Citing case law and Latin, NRC Solicitor Andrew Averbach and two colleagues on Thursday said Nevada was misconstruing the 1982 Nuclear Waste Policy Act to expand the waiver for sovereign immunity. “Here, Nevada’s interpretation of NWPA would expand the waiver of sovereign immunity by adding additional remedies to the statute,” they wrote. “Such an interpretation is clearly contrary to the meaning of the statutory text and would constitute an entirely new approach to challenging agency decisions – one that is not supported by an analytical framework.”
Nevada leaders have long opposed the federal government’s plans to ship tens of thousands of tons of radioactive waste for permanent disposal under Yucca Mountain, on federal land in rural Nye County. The Department of Energy license application before the NRC has been moribund for the better part of a decade, but the Trump administration has sought congressional appropriations – so far without luck – to revive the proceeding.
The state government in June asked Wright to recuse himself from the potentially resumed adjudication, just weeks after the South Carolina energy consultant was sworn into office. Nevada said he had shown himself in word and deed to be unfairly biased toward Yucca Mountain while serving on the South Carolina Public Service Commission and the National Association of Regulatory Utility Commissioners (NARUC).
Among a number of illustrations to its point, the state noted a 2010 NARUC petition, submitted by Wright, calling on the Obama administration DOE to move head with the license application before the NRC; Wright also served as co-chairman of the Yucca Mountain Task Force formed in 2005 to advocate for building and opening the federal facility.
Wright declined voluntary recusal, saying his intent was to promote permanent disposal of nuclear waste rather than any specific location. Nevada then took the case to court in August, asking the commissioner be ordered to recuse himself.
Laxalt’s team last week also fought back against the NRC’s assertion in its dismissal motion that Nevada had filed the petition too soon.

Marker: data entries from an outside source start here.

(** [collect_vote_lockouts]. *)
Definition collect_vote_lockouts (vote_account_pubkey : Pubkey) (bank_slot : Slot)
    (vote_accounts : gmap Pubkey (Z * VoteAccount)) (ancestors : Ancestors)
    (get_frozen_hash : Slot -> option Hash) (lv : LatestValidatorVotesForFrozenBanks)
    : outcome (ComputedBankState * LatestValidatorVotesForFrozenBanks) :=
  c ← collect_accounts vote_account_pubkey bank_slot ancestors get_frozen_hash (collect_init lv)
        (map_to_list vote_accounts);
  let cb := co_state c in
  Returns
    ({| cb_voted_stakes := populate_ancestor_voted_stakes (cb_voted_stakes cb) (co_vote_slots c) ancestors;
        cb_total_stake := cb_total_stake cb; cb_bank_weight := cb_bank_weight cb;
        cb_lockout_intervals := cb_lockout_intervals cb;
        cb_my_latest_landed_vote := cb_my_latest_landed_vote cb |}, co_latest_votes c).

(** ** Switching forks *)

(** [is_candidate_slot_descendant_of_last_vote]. *)
Definition is_candidate_slot_descendant_of_last_vote (candidate_slot last_voted_slot : Slot)
    (ancestors : Ancestors) : option bool :=
  (fun a : gset Slot => bool_decide (last_voted_slot ∈ a)) <$> ancestors !! candidate_slot.

(** The locked out stake, and the vote accounts that were counted. *)
Record LockedOut := { locked_out_stake : Z; locked_out_vote_accounts : gset Pubkey }.

Section Switch.
Context (ancestors : Ancestors) (progress : ProgressMap) (total_stake : Z)
  (epoch_vote_accounts : gmap Pubkey (Z * VoteAccount)).
Context (last_voted_slot root : Slot) (last_vote_ancestors : gset Slot).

The regulator said the recusal petition should follow “final agency action,” which in this case would be an NRC ruling on the license application. But Nevada attorneys countered in their latest filing that relevant federal regulations do not mandate “finality” before the judicial review sought by the state. The D.C. Circuit has said it will on rare occasion evaluate “extraordinary prejudgment claims” before final action by a government agency, according to the state. Nevada said it believes this situation applies.
“It takes extraordinary initiative, careful deliberation, and even passion to establish a task force to lobby and advocate for particular cause,” Laxalt and his colleagues wrote. “Nevada does not judge Wright’s passion or his opinions; however, given that Wright’s view is decidedly ‘pro Yucca Mountain’ it is clear that Commissioner Wright now lacks the ability to serve as a neutral adjudicatory decision-maker, and his failure to acknowledge as much in his recusal decision illustrates that this challenge is one that should be considered both rare and extraordinary.”

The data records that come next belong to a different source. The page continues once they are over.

Lemma counted_iff lo (P Q : Pubkey -> Prop) r : (forall pk, P pk <-> Q pk) -> counted lo P r -> counted lo Q r.
Proof.
  intros E. destruct r as [lo'|]; cbn.
  - intros [? H]. split; [done|]. intros pk. by rewrite H, E.
  - intros (L & HL & ?). exists L. split; [|done]. intros pk Hpk. rewrite <- E. auto.
Qed.

Lemma counted_stop lo (P Q : Pubkey -> Prop) : counted lo P None -> counted lo (fun pk => P pk \/ Q pk) None.
Proof.
  intros (L & HL & He). exists L. split; [|done]. intros pk Hpk. specialize (HL pk Hpk). tauto.
Qed.

Lemma counted_trans lo lo1 (P Q : Pubkey -> Prop) r :
  counted lo P (Some lo1) -> counted lo1 Q r -> counted lo (fun pk => P pk \/ Q pk) r.
Proof.
  intros [Hlo1 Hin] Hr. unfold counted in *. destruct r as [lo2|].
  - destruct Hr as [Hlo2 Hin2]. split; [done|]. intros pk. rewrite Hin2, Hin. tauto.
  - destruct Hr as (L & HL & He). exists L. split; [|done]. intros pk Hpk.
    specialize (HL pk Hpk). rewrite Hin in HL. tauto.
Qed.

Lemma counted_bind lo (P Q : Pubkey -> Prop) r (f : LockedOut -> option LockedOut) :
  counted lo P r -> (forall lo', lo_ok lo' -> counted lo' Q (f lo')) ->
  counted lo (fun pk => P pk \/ Q pk) (r ≫= f).
Proof.
  intros Hr Hf. destruct r as [lo1|]; [|by apply counted_stop].
  apply (counted_trans _ lo1); [done|]. apply Hf. apply Hr.
Qed.

Lemma counted_one lo pk :
  lo_ok lo -> pk ∉ locked_out_vote_accounts lo ->
  counted lo (fun x => x = pk) (count_locked_out total_stake epoch_vote_accounts lo pk).
Proof.
  intros [Hs He] Hpk. unfold count_locked_out, counted.
  assert (wrap64 (locked_out_stake lo + epoch_stake epoch_vote_accounts pk)
    = stake_of ({[pk]} ∪ locked_out_vote_accounts lo)) as ->.
  { rewrite Hs. unfold stake_of. rewrite wrap64_add_l. f_equal.
    rewrite (zsum_perm _ _ _ (elements_union_singleton _ _ Hpk)). cbn [zsum]. lia. }
  destruct (stake_above _ _ _) eqn:E; cbn.
  - exists ({[pk]} ∪ locked_out_vote_accounts lo). split; [|done].
    intros x [?%elem_of_singleton|?]%elem_of_union; [by right|by left].
  - split; [by split|]. intros x. rewrite elem_of_union, elem_of_singleton. tauto.
Qed.

Lemma count_interval_counted lo i :
  lo_ok lo ->
  counted lo (fun pk => i.2 = pk /\ diverges i.1)
    (count_interval total_stake epoch_vote_accounts root last_vote_ancestors lo i).
Proof.
  intros Hlo. unfold count_interval. destruct (decide _) as [Hin|Hin].
  { apply counted_none; [done|]. by intros pk [<- _]. }
  destruct (_ && _) eqn:E.
  - apply andb_true_iff in E as [Hd%negb_true_iff%bool_decide_eq_false Hr%Z.ltb_lt].
    apply (counted_iff _ (fun x => x = i.2)); [|by apply counted_one].
    intros pk. split; [by intros ->|by intros [-> _]].
  - apply counted_none; [done|]. intros pk [_ [Hd Hr]]. exfalso.
    rewrite bool_decide_eq_false_2 in E by done. cbn in E. zbool. lia.
Qed.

Nevada concurred with the federal position that there is a legal question on the “ripeness” of the petition for Wright’s recusal, given that the NRC adjudication is suspended and may never resume unless funded by Congress. Even then, the commission might not approve the license.
But Nevada has met the criteria for judicial review in this case, it said: whether the case if strictly legal, whether review would “benefit from a more concrete setting, and whether the agency in question has taken action that is effectively final. “The Wright recusal decision is fit for judicial resolution under these criteria – the decision is purely legal, the setting is already concrete (a specific licensing proceeding), and … Nevada has exhausted administrative review of the Wright recusal decision.”

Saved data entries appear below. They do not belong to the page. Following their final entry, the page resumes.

(** [BankForks::get_with_checked_hash]. *)
Definition get_with_checked_hash (banks : gmap Slot ReplayBank) (key : SlotHashKey) : outcome (option ReplayBank) :=
  match banks !! key.1 with
  | Some bank => _ ← assert_ (rb_hash bank =? key.2)%N; Returns (Some bank)
  | None => Returns None
  end.

(** [HeaviestSubtreeForkChoice::select_forks]. *)
Definition select_forks (fc : HeaviestSubtreeForkChoice) (tw : Tower) (banks : gmap Slot ReplayBank)
    : outcome (ReplayBank * option ReplayBank) :=
  best ← best_overall_slot fc;
  heaviest ← get_with_checked_hash banks best;
  heaviest ← unwrap heaviest;
  same ← heaviest_slot_on_same_voted_fork fc tw;
  match same with
  | Some key =>
      on_same ← get_with_checked_hash banks key;
      on_same ← unwrap on_same;
      Returns (heaviest, Some on_same)
  | None => Returns (heaviest, None)
  end.

(** The bank the decision is about, and the failure noted so far. *)
Definition selected_fork (heaviest_bank : ReplayBank) (same_voted_fork : option ReplayBank)
    (decision : SwitchForkDecision)
    : option (ReplayBank * SwitchForkDecision) * list HeaviestForkFailures :=
  match decision with
  | FailedSwitchThreshold _ _ =>
      ((fun b => (b, decision)) <$> same_voted_fork, [HF_FailedSwitchThreshold (rb_slot heaviest_bank)])
  | FailedSwitchDuplicateRollback _ =>
      (Some (heaviest_bank, decision), [HF_FailedSwitchThreshold (rb_slot heaviest_bank)])
  | _ => (Some (heaviest_bank, decision), [])
  end.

The federal agency, unsurprisingly, did not agree. Nevada’s attorneys acknowledged they would have an opportunity to appeal any disagreeable NRC decision on Yucca Mountain, undercutting the demand for immediate relief, according to the federal filing Thursday.
“Nevada all but concedes the lack of ripeness of its claims when it acknowledges that it would have an adequate means of review if a series of contingent events take place that results in a decision by which it is aggrieved,” the NRC attorneys stated. “It further acknowledges that there is no cognizable hardship associated with waiting until agency action is complete.”